** YOUR TASK **
Produce an exact copy of the first line of the data below and each line after it, please, up to and including the one with "of the 80-bit format of x86-64. *)".

Stored data:

(* ===== verification/Str.v ===== *)
(** * Formatted output (pth_string.c)

The output state is the caller's buffer (or [NULL]), the count of characters
produced so far and the buffer size; a write beyond the buffer is undefined.  The
member [o_trace] is specification only: the characters that were handed to
[dopr_outch].  Formats and strings are lists of character codes ending in NUL;
reading past the end of the list is undefined.  [long double] arithmetic is that
of the 80-bit format of x86-64. *)
From Stdlib Require Import SpecFloat.
From S2P Require Import Prelude.

(** Flag bits and conversion flags. *)
Definition DP_F_MINUS : Z := BIT 0.
Definition DP_F_PLUS : Z := BIT 1.
Definition DP_F_SPACE : Z := BIT 2.
Definition DP_F_NUM : Z := BIT 3.
Definition DP_F_ZERO : Z := BIT 4.
Definition DP_F_UP : Z := BIT 5.
Definition DP_F_UNSIGNED : Z := BIT 6.
Inductive conv := C_NONE | DP_C_SHORT | DP_C_LONG | DP_C_LDOUBLE | DP_C_LLONG.
Inductive dp_state :=
  | DP_S_DEFAULT | DP_S_FLAGS | DP_S_MIN | DP_S_DOT | DP_S_MAX | DP_S_MOD | DP_S_CONV | DP_S_DONE.

(** Arguments, with the type that [va_arg] has to ask for. *)
Inductive arg :=
  | AInt32 (z : Z) | ALong (z : Z) | ALlong (z : Z) | ADouble (f : spec_float) | ALdouble (f : spec_float)
  | AString (s : option (list Z)) | APointer (p : N) | ANum (p : N).

Record obuf := Obuf {
  o_buf : option (list Z); o_len : Z; o_max : Z; o_stores : list (N * Z); o_trace : list Z }.

Definition size_t (z : Z) : Z := u64 z.

Definition dopr_outch (c : Z) : M obuf unit := λ o,
  let o' b := Some (tt, Obuf b (size_t (o_len o + 1)) (o_max o) (o_stores o) (o_trace o ++ [c mod 256])) in
  if o_len o <? o_max o then
    match o_buf o with
    | None => o' None
    | Some b =>
        if decide (Z.to_nat (o_len o) < length b)%nat then o' (Some (<[Z.to_nat (o_len o) := c mod 256]> b)) else None
    end
  else o' (o_buf o).

(** [while (n > 0) { dopr_outch(.., c); --n; }] *)
Fixpoint out_rep (n : nat) (c : Z) : M obuf unit :=
  match n with O => ret tt | S n' => dopr_outch c ;; out_rep n' c end.
Fixpoint out_list (l : list Z) : M obuf unit :=
  match l with [] => ret tt | c :: l' => dopr_outch c ;; out_list l' end.

(** ** Strings *)

(** [while ((padlen > 0) && (cnt < max))] *)
Fixpoint pad_loop (n : nat) (cnt max : Z) : M obuf Z :=
  match n with
  | O => ret cnt
  | S n' => if cnt <? max then dopr_outch 32 ;; pad_loop n' (cnt + 1) max else ret cnt
  end.
(** [while ( *value && (cnt < max))] *)
Fixpoint copy_loop (v : list Z) (cnt max : Z) : M obuf Z :=
  match v with
  | [] => ub
  | c :: v' => if negb (c =? 0) && (cnt <? max) then dopr_outch c ;; copy_loop v' (cnt + 1) max else ret cnt
  end.
Fixpoint strlen (v : list Z) : option Z :=
  match v with
  | [] => None
  | c :: v' => if c =? 0 then Some 0 else n ← strlen v'; Some (n + 1)
  end.
(** ["<NULL>"] *)
Definition str_null : list Z := [60; 78; 85; 76; 76; 62; 0].

Definition fmtstr (value : option (list Z)) (flags min max : Z) : M obuf unit :=
  let value := default str_null value in
  do n <- lift_opt (strlen value);
  do strln <- int_chk n;
  do padlen <- int_chk (min - strln);
  let padlen := if padlen <? 0 then 0 else padlen in
  let left := has flags DP_F_MINUS in
  do cnt <- pad_loop (if left then 0%nat else Z.to_nat padlen) 0 max;
  do cnt <- copy_loop value cnt max;
  do _ <- pad_loop (if left then Z.to_nat padlen else 0%nat) cnt max;
  ret tt.

(** ** Integers *)

(** [(caps ? "0123456789ABCDEF" : "0123456789abcdef")[d]] *)
Definition digit (caps : bool) (d : Z) : Z := if d <? 10 then 48 + d else (if caps then 55 else 87) + d.

(** The [do .. while (uvalue && place < 20)] loop: digits, least significant first. *)
Fixpoint convert_loop (n : nat) (caps : bool) (base u : Z) : list Z :=
  match n with
  | O => []
  | S n' =>
      digit caps (u mod base) :: (if u / base =? 0 then [] else convert_loop n' caps base (u / base))
  end.
(** [if (place == 20) place--;] *)
Definition convert (caps : bool) (base u : Z) : list Z :=
  let l := convert_loop 20 caps base u in
  if decide (length l = 20%nat) then take 19 l else l.

Definition sign_char (negative : bool) (flags : Z) : Z :=
  if negative then 45 else if has flags DP_F_PLUS then 43 else if has flags DP_F_SPACE then 32 else 0.

(** The output of the digits with padding and sign. *)
Definition emit_int (sign : Z) (digits : list Z) (min max flags : Z) : M obuf unit :=
  let place := Z.of_nat (length digits) in
  do zpadlen <- int_chk (max - place);
  do d <- int_chk (min - (if place <=? max then max else place));
  do spadlen <- int_chk (d - (if sign =? 0 then 0 else 1));
  let zpadlen := if zpadlen <? 0 then 0 else zpadlen in
  let spadlen := if spadlen <? 0 then 0 else spadlen in
  let zero := has flags DP_F_ZERO in
  let left := has flags DP_F_MINUS in
  let zpadlen' := if zero then (if spadlen <=? zpadlen then zpadlen else spadlen) else zpadlen in
  let spadlen' := if zero then 0 else spadlen in
  (if left then ret tt else out_rep (Z.to_nat spadlen') 32) ;;
  (if sign =? 0 then ret tt else dopr_outch sign) ;;
  out_rep (Z.to_nat zpadlen') 48 ;;
  out_list (rev digits) ;;
  (if left then out_rep (Z.to_nat spadlen') 32 else ret tt).

Definition LLONG_MIN : Z := -9223372036854775808.

Definition fmtint (value base min max flags : Z) : M obuf unit :=
  let max := if max <? 0 then 0 else max in
  let unsigned := has flags DP_F_UNSIGNED in
  if negb unsigned && (value =? LLONG_MIN) then ub else
  let negative := negb unsigned && (value <? 0) in
  let uvalue := if negative then u64 (- value) else u64 value in
  let sign := if unsigned then 0 else sign_char negative flags in
  emit_int sign (convert (has flags DP_F_UP) base uvalue) min max flags.
(* ===== verification/Pqueue.v ===== *)
(** * Thread priority queues (pth_pqueue.c)

A queue is a circular doubly linked list of threads, kept in descending order of
priority with ties in insertion order.  Only the first thread stores its priority;
every other one stores the difference to its predecessor, so that raising the
priority of all threads is one addition.  [pq_repr s l] says that the queue
represents the list [l] of threads with their absolute priorities.

The rest of the thread control block is the payload [q_body], which no queue
operation touches. *)
From stdpp Require Import sorting.
From S2P Require Import Prelude Links.

Record qnode (B : Type) := Qnode { q_next : N; q_prev : N; q_prio : Z; q_body : B }.
Arguments Qnode {_} _ _ _ _.
Arguments q_next {_} _.
Arguments q_prev {_} _.
Arguments q_prio {_} _.
Arguments q_body {_} _.

Record pth_pqueue := Pqueue { q_head : N; q_num : Z }.

#[export] Instance qnode_linked B : Linked (qnode B).
Proof.
  refine {| nx := q_next; pv := q_prev;
            set_nx := λ p n, Qnode p (q_prev n) (q_prio n) (q_body n);
            set_pv := λ p n, Qnode (q_next n) p (q_prio n) (q_body n) |}; done.
Defined.

Definition set_prio {B} (z : Z) (n : qnode B) : qnode B :=
  Qnode (q_next n) (q_prev n) z (q_body n).

Definition PTH_PRIO_MAX : Z := 5.
Definition PTH_PRIO_STD : Z := 0.
Definition PTH_PRIO_MIN : Z := -5.
Definition PTH_WALK_NEXT : Z := BIT 1.
Definition PTH_WALK_PREV : Z := BIT 2.

(** The thread heap and the queue object ([None] for a [NULL] queue pointer). *)
Record qstate (B : Type) := QState { tcbs : gmap N (qnode B); q_obj : option pth_pqueue }.
Arguments QState {_} _ _.
Arguments tcbs {_} _.
Arguments q_obj {_} _.

Section pqueue.
Context {B : Type}.
Notation M := (M (qstate B)).

Definition ld_next (p : ptr) : M N := λ s, n ← load (tcbs s) p; Some (q_next n, s).
Definition ld_prev (p : ptr) : M N := λ s, n ← load (tcbs s) p; Some (q_prev n, s).
Definition ld_prio (p : ptr) : M Z := λ s, n ← load (tcbs s) p; Some (q_prio n, s).
Definition st_next (p v : ptr) : M unit :=
  λ s, _ ← load (tcbs s) p; Some (tt, QState (alter (set_nx v) p (tcbs s)) (q_obj s)).
Definition st_prev (p v : ptr) : M unit :=
  λ s, _ ← load (tcbs s) p; Some (tt, QState (alter (set_pv v) p (tcbs s)) (q_obj s)).
Definition st_prio (p : ptr) (z : Z) : M unit :=
  λ s, _ ← load (tcbs s) p; Some (tt, QState (alter (set_prio z) p (tcbs s)) (q_obj s)).
Definition ld_head : M N := λ s, q ← q_obj s; Some (q_head q, s).
Definition ld_num : M Z := λ s, q ← q_obj s; Some (q_num q, s).
Definition st_head (v : ptr) : M unit :=
  λ s, q ← q_obj s; Some (tt, QState (tcbs s) (Some (Pqueue v (q_num q)))).
Definition st_num (z : Z) : M unit :=
  λ s, q ← q_obj s; Some (tt, QState (tcbs s) (Some (Pqueue (q_head q) z))).
(** [q->q_num++] and [q->q_num--]. *)
Definition add_num (d : Z) : M unit := do num <- ld_num; do v <- int_chk (num + d); st_num v.
Definition q_null : M bool :=
  gets (λ s, match q_obj s with None => true | Some _ => false end).

Definition pth_pqueue_init : M unit :=
  do null <- q_null;
  if null then ret tt else st_head NULL ;; st_num 0.

(** [while ((p - c->q_next->q_prio) >= prio && c->q_next != q->q_head)] *)
Fixpoint insert_walk (fuel : nat) (prio : Z) (c : ptr) (p : Z) : M (N * Z) :=
  match fuel with
  | O => ub
  | S fuel' =>
      do n <- ld_next c; do np <- ld_prio n; do d <- int_chk (p - np);
      do n' <- ld_next c; do head <- ld_head;
      if (prio <=? d) && negb (bool_decide (n' = head)) then
        do c' <- ld_next c; do cp <- ld_prio c'; do p' <- int_chk (p - cp);
        insert_walk fuel' prio c' p'
      else ret (c, p)
  end.
Record St := MkSt {
  threads : gmap N (qnode tcb);
  evs : gmap N event;
  rnodes : gmap N pth_ringnode;
  mutexes : gmap N pth_mutex;
  conds : gmap N pth_cond;
  rwlocks : gmap N pth_rwlock;
  barriers : gmap N pth_barrier;
  msgports : gmap N pth_msgport;
  messages : gmap N pth_message;
  attrs : gmap N pth_attr;
  cleanup_recs : gmap N pth_cleanup;
  ints : gmap N Z;
  cleanvecs : gmap N (N * N);
  fdsets : gmap N (gset Z);
  sigsets : gmap N (gset Z);
  longs : gmap N Z;
  pth_initialized : bool;
  pth_main : N;
  pth_sched : N;
  pth_current : N;
  pth_NQ : pth_pqueue;
  pth_RQ : pth_pqueue;
  pth_WQ : pth_pqueue;
  pth_SQ : pth_pqueue;
  pth_DQ : pth_pqueue;
  pth_favournew : Z;
  pth_loadval : spec_float;
  pth_loadticknext : timeval;
  pth_sigpipe : Z * Z;
  pth_sigpending : gset Z;
  pth_sigblock : gset Z;
  pth_sigcatch : gset Z;
  pth_sigraised : gset Z;
  pth_keytab : list pth_keytab_st;
  pth_msgport_ring : pth_ring;
  pth_atfork_list : list pth_atfork_st;
  pth_atfork_idx : Z;
  errno : Z;
  pth_errno_storage : Z;
  pth_errno_flag : bool;
  usr : user;
  brk : N;
  kern : K
}.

** ANSWER BOX **
(* ===== verification/Str.v ===== *)
(** * Formatted output (pth_string.c)

The output state is the caller's buffer (or [NULL]), the count of characters
produced so far and the buffer size; a write beyond the buffer is undefined.  The
member [o_trace] is specification only: the characters that were handed to
[dopr_outch].  Formats and strings are lists of character codes ending in NUL;
reading past the end of the list is undefined.  [long double] arithmetic is that
of the 80-bit format of x86-64. *)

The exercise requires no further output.